Sempre disse, e continuarei a dizer, que o que é demais não presta. Enjoa. Nem tanto ao mar, nem tanto à terra. Nem oito, nem oitenta. No meio é que está a virtude, é o caminho mais seguro, e a moderação e o equilíbrio são a chave da sabedoria. Fora eu chinês, e acrescentaria a paciência. O exagero nunca é bom. Cada coisa no seu tempo, nem demasiado, nem demasiado pouco. Nem a mais, nem a menos. O segredo está na medida certa. O equilíbrio faz a felicidade. E por aí fora nos compêndios da chamada sabedoria popular, com um certo cheiro a mofo e estagnação. Claro que há quem goste de viver no fio da navalha, de sentir adrenalina em cada momento da sua vida. De arriscar no tudo ou nada, e prefira o aguçado das pontas, à redondez do centro. Vem esta sopa de letras feita de cautela e caldos de galinha, num mundo acelerado e perigoso de gente que virou enlouquecida, sem noção nem sensatez, entre o vício e a vaidade, que parecem duas coisas, mas se entrelaçam numa só, que tresanda a propaganda, publicidade ou manipulação.

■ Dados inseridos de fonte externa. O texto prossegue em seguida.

(** C1. A signed-in user offers to teach an entry that matches the
    catalog.  The lookup yields a catalog item [skillItem] with the same
    lower-cased name; exactly one insert into [user_skills] is requested,
    with the user's id, [skillItem]'s id and type "teach"; the removal of
    the entry by id is requested after it, and only when the insert
    succeeded; and the cached sequence loses the entries with that id
    once the removal has resolved, and is left as it was otherwise. *)
Theorem teach_offer_on_match :
  in_catalog (availableSkills rendered) waitingSkill = true ->
  exists skillItem,
    In skillItem (availableSkills rendered) /\
    toLowerCase (SkillItem.name skillItem) =
      toLowerCase (WaitingListEntry.desired_skill waitingSkill) /\
    let answer := inserted be (User.id user) (SkillItem.id skillItem) "teach" in
    calls (trace r) =
      call_insert (User.id user) (SkillItem.id skillItem) "teach"
        :: (if accepted answer then [remove] else []) /\
    waitingSkills (final r) =
      (if accepted answer
          && fulfilled (removed be (WaitingListEntry.id waitingSkill))
       then filter (other_than waitingSkill) (waitingSkills st)
       else waitingSkills st).
Proof.
  intros Hin. destruct (find_in_catalog Hin) as [skillItem [Hfind [Hmem Hsame]]].
  exists skillItem. split; [exact Hmem|]. split.
  - apply String.eqb_eq. exact Hsame.
  - destruct (teach_offer_found Hfind) as [Hcalls [Hfinal _]].
    cbv zeta in *. split; [exact Hcalls|]. rewrite Hfinal.
    destruct (accepted _ && fulfilled _); reflexivity.
Qed.
(** C6, as stated, fails: a region whose name is missing is not offered by
    the selection control, so selecting every offered name leaves it out of
    the sum and of the table. *)
Lemma select_all_misses_unnamed :
  region_names gdf_with_unnamed = ["A"]
  ∧ selected_area gdf_with_unnamed (region_names gdf_with_unnamed) = 10%Q
  ∧ total_area gdf_with_unnamed = 30%Q
  ∧ ¬ (selected_area gdf_with_unnamed (region_names gdf_with_unnamed)
       == total_area gdf_with_unnamed)%Q
  ∧ attribute_view (selected_gdf gdf_with_unnamed (region_names gdf_with_unnamed))
    ≠ attribute_view gdf_with_unnamed.
Proof. split_and!; by vm_compute. Qed.

(** C6, amended: for every table in which every region has a name,
    selecting all the names the selection control offers keeps every row, so
    the selected area is the total area and the filtered attribute view is
    the full attribute view, in the original order; when the table has at
    least one region, the page shows exactly that. *)
Theorem select_all (gdf : GeoDataFrame) :
  (∀ r, r ∈ gdf → REGION_NAM r ≠ None) →
  selected_area gdf (region_names gdf) = total_area gdf
  ∧ (selected_area gdf (region_names gdf) == total_area gdf)%Q
  ∧ attribute_view (selected_gdf gdf (region_names gdf)) = attribute_view gdf
  ∧ (gdf ≠ [] →
     selection_block gdf (region_names gdf)
     = Some {| dataframe := attribute_view gdf;
               pie_values := (total_area gdf, (total_area gdf - total_area gdf)%Q) |}).
Proof.
  intros Hnamed. pose proof (selected_gdf_all gdf Hnamed) as Hall.
  assert (selected_area gdf (region_names gdf) = total_area gdf) as Harea.
  { unfold selected_area. by rewrite Hall. }
  split_and!; [done | by rewrite Harea | by rewrite Hall |].
  intros Hne. unfold selection_block.
  destruct (region_names gdf) as [|n names] eqn:Hnames.
  - destruct gdf as [|r gdf]; [done|].
    destruct (REGION_NAM r) as [n|] eqn:Hn.
    + assert (n ∈ region_names (r :: gdf)) as Hin.
      { apply elem_of_region_names. exists r. split; [by left|done]. }
      rewrite Hnames in Hin. by apply not_elem_of_nil in Hin.
    + destruct (Hnamed r); [by left|done].
  - by rewrite Harea, Hall.
Qed.

Lemma select_all_witness :
  (∀ r, r ∈ sample_gdf → REGION_NAM r ≠ None)
  ∧ selected_area sample_gdf (region_names sample_gdf) = total_area sample_gdf
  ∧ attribute_view (selected_gdf sample_gdf (region_names sample_gdf))
    = attribute_view sample_gdf.
Proof.
  assert (∀ r, r ∈ sample_gdf → REGION_NAM r ≠ None) as Hnamed.
  { intros r Hr. unfold sample_gdf in Hr.
    repeat (apply elem_of_cons in Hr as [->|Hr]); [discriminate ..|].
    by apply not_elem_of_nil in Hr. }
  split; [exact Hnamed|].
  destruct (select_all sample_gdf Hnamed) as (Harea & _ & Hview & _).
  exact (conj Harea Hview).
Defined.

(** C7, as stated, fails: the selection block is guarded by
    [if selected_regions:], so for the empty selection the page gets neither
    a selected area nor an attribute view. *)
Lemma empty_selection_shows_nothing :
  selection_block sample_gdf [] = None
  ∧ ¬ ∃ d, selection_block sample_gdf [] = Some d
           ∧ (fst (pie_values d) == 0)%Q ∧ dataframe d = [].
Proof.
  split; [reflexivity|]. intros (d & Hd & _). discriminate Hd.
Qed.

(** C7, amended: for every table, the empty selection makes the script skip
    the selection block, so no attribute view and no selected area are
    produced; the filter of line 117 and the sum of line 121, taken at the
    empty selection, are the empty view and 0. *)
Theorem empty_selection (gdf : GeoDataFrame) :
  selection_block gdf [] = None
  ∧ attribute_view (selected_gdf gdf []) = []
  ∧ selected_area gdf [] = 0%Q.
Proof.
  split_and!; [done| |]; unfold selected_area; by rewrite selected_gdf_nil.
Qed.

(** C8: for every table and every selection, the filtered rows are exactly
    the rows whose name is in the selection, in the order of the table; the
    attribute view shown holds, row by row and in that order, the name, the
    rate and the area of exactly those rows; and a selected name that no
    region carries changes neither the filtered rows, nor the view, nor the
    selected area.  All the functions involved are total: nothing is
    raised. *)
Theorem selection_filter (gdf : GeoDataFrame) (sel : list string) :
  selected_gdf gdf sel = filter (name_selected sel) gdf
  ∧ (∀ r, r ∈ selected_gdf gdf sel ↔ r ∈ gdf ∧ name_selected sel r)
  ∧ sublist (selected_gdf gdf sel) gdf
  ∧ attribute_view (selected_gdf gdf sel)
    = (λ r, (REGION_NAM r, Rate r, Area r)) <$> filter (name_selected sel) gdf
  ∧ (∀ (name : option string) (rate area : option Q),
     (name, rate, area) ∈ attribute_view (selected_gdf gdf sel)
     ↔ ∃ r, r ∈ gdf ∧ name_selected sel r
            ∧ REGION_NAM r = name ∧ Rate r = rate ∧ Area r = area)
  ∧ sublist (attribute_view (selected_gdf gdf sel))
            ((λ r, (REGION_NAM r, Rate r, Area r)) <$> gdf)
  ∧ sublist (attribute_view (selected_gdf gdf sel)) (attribute_view gdf)
  ∧ (∀ d, selection_block gdf sel = Some d →
     dataframe d
     = (λ r, (REGION_NAM r, Rate r, Area r)) <$> filter (name_selected sel) gdf)
  ∧ (∀ (n : string) sel1 sel2,
     sel = sel1 ++ n :: sel2 →
     (∀ r, r ∈ gdf → REGION_NAM r ≠ Some n) →
     selected_gdf gdf sel = selected_gdf gdf (sel1 ++ sel2)
     ∧ attribute_view (selected_gdf gdf sel)
       = (λ r, (REGION_NAM r, Rate r, Area r))
           <$> filter (name_selected (sel1 ++ sel2)) gdf
     ∧ attribute_view (selected_gdf gdf sel)
       = attribute_view (selected_gdf gdf (sel1 ++ sel2))
     ∧ selected_area gdf sel = selected_area gdf (sel1 ++ sel2)).
Proof.
  pose proof (selected_gdf_filter gdf sel) as Hfilter.
  assert (attribute_view (selected_gdf gdf sel)
          = (λ r, (REGION_NAM r, Rate r, Area r)) <$> filter (name_selected sel) gdf)
    as Hview by (by rewrite Hfilter).
  split_and!.
  - done.
  - intros r. rewrite Hfilter, list_elem_of_filter. tauto.
  - rewrite Hfilter. apply sublist_filter.
  - done.
  - intros name rate area. rewrite Hview, list_elem_of_fmap. split.
    + intros (r & [= -> -> ->] & [Hsel Hr]%list_elem_of_filter). by exists r.
    + intros (r & Hr & Hsel & <- & <- & <-). exists r. split; [done|].
      by apply list_elem_of_filter.
  - rewrite Hview. apply fmap_sublist, sublist_filter.
  - unfold attribute_view. apply fmap_sublist. rewrite Hfilter. apply sublist_filter.
  - intros d. destruct sel; [done|]. by intros [= <-].
  - intros n sel1 sel2 -> Habsent.
    pose proof (selected_gdf_absent gdf n sel1 sel2 Habsent) as Hsame.
    unfold selected_area. rewrite Hsame. split_and!; [done| |done..].
    by rewrite selected_gdf_filter.
Qed.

Estamos em pleno reinado das redes sociais, da vulgarização das novas tecnologias, usadas e ao alcance de qualquer pessoa minimamente dotada, e onde não poderia faltar, como seria de esperar, a classe política, qualquer que seja o partido, qualquer que seja o País, embora uns pareçam mais adiantados do que os outros.

Certamente o leitor já reparou que, nos últimos tempos, se tem intensificado de forma exponencial uma rotina mais própria de atores de cinema do que de políticos responsáveis: os vídeos propagados por figuras públicas que, em nome da transparência ou do contacto com o povo, acabam por expor uma vaidade desmedida e uma busca incessante por reconhecimento medido em “likes”, “seguidores”, “amigos”. Essa moda de produzir vídeos a propósito de tudo e de nada, com palco montado em qualquer esquina ou vão de escada, onde se mistura a aparente humildade e proximidade popularucha com a exibição de conquistas pessoais e ações políticas, tornou-se uma espécie de espetáculo em episódios com uma frequência frenética quase impossível de acompanhar. É ver líderes locais, de municípios ou de freguesias, muitos deputados e alguns governantes até, que sucumbiram à tentação de ir na onda. Chef Isaltino então, é o grão-mestre desta enorme confraria, onde a noção do ridículo parece perdida irremediavelmente. No entanto, é preciso questionar: até que ponto essa exposição se mantém no âmbito do serviço público ou se transforma numa peça de autopromoção exacerbada? Os políticos parecem querer apresentar-se cumulativamente como atores, realizadores e produtores de cinema, criando uma narrativa onde eles próprios se colocam no centro, muitas vezes esquecendo o seu papel de representantes e servidores da sociedade. Essa filmografia política, repleta de cenas ensaiadas e discursos pré-cozinhados, mais parece uma tentativa de autopromoção do que uma comunicação genuína com a cidadania.
Esse excesso de vídeos, mais tarde ou mais cedo, vai acabar por perder a sua eficácia, transformando-se numa fonte de irritação e saturação, tal é o excesso de comunicação que entra pelo telemóvel dos cidadãos adentro, parecendo mais praga do que bênção. A sensação de que tudo se tornou uma peça de teatro, onde a autenticidade se perde no palco do exibicionismo, provoca um sentimento de cansaço no público. Afinal, o eleitorado deseja ouvir propostas sérias e autenticamente interessadas nos problemas coletivos, não exibições de imagem ou performances mediáticas que visam apenas engrandecer o ego de quem as produz e apresenta. A aceitação por parte do público desta cultura de vídeos autocêntricos é limitada. Há que saber pesar o que é fundamentalmente importante, do que é acessório e quinquilharia política. Cada vez mais, os cidadãos buscam ações concretas e discursos sinceros, e não cenas que parecem mais roteiros para um filme do que mensagens de compromisso. O que é demais não presta.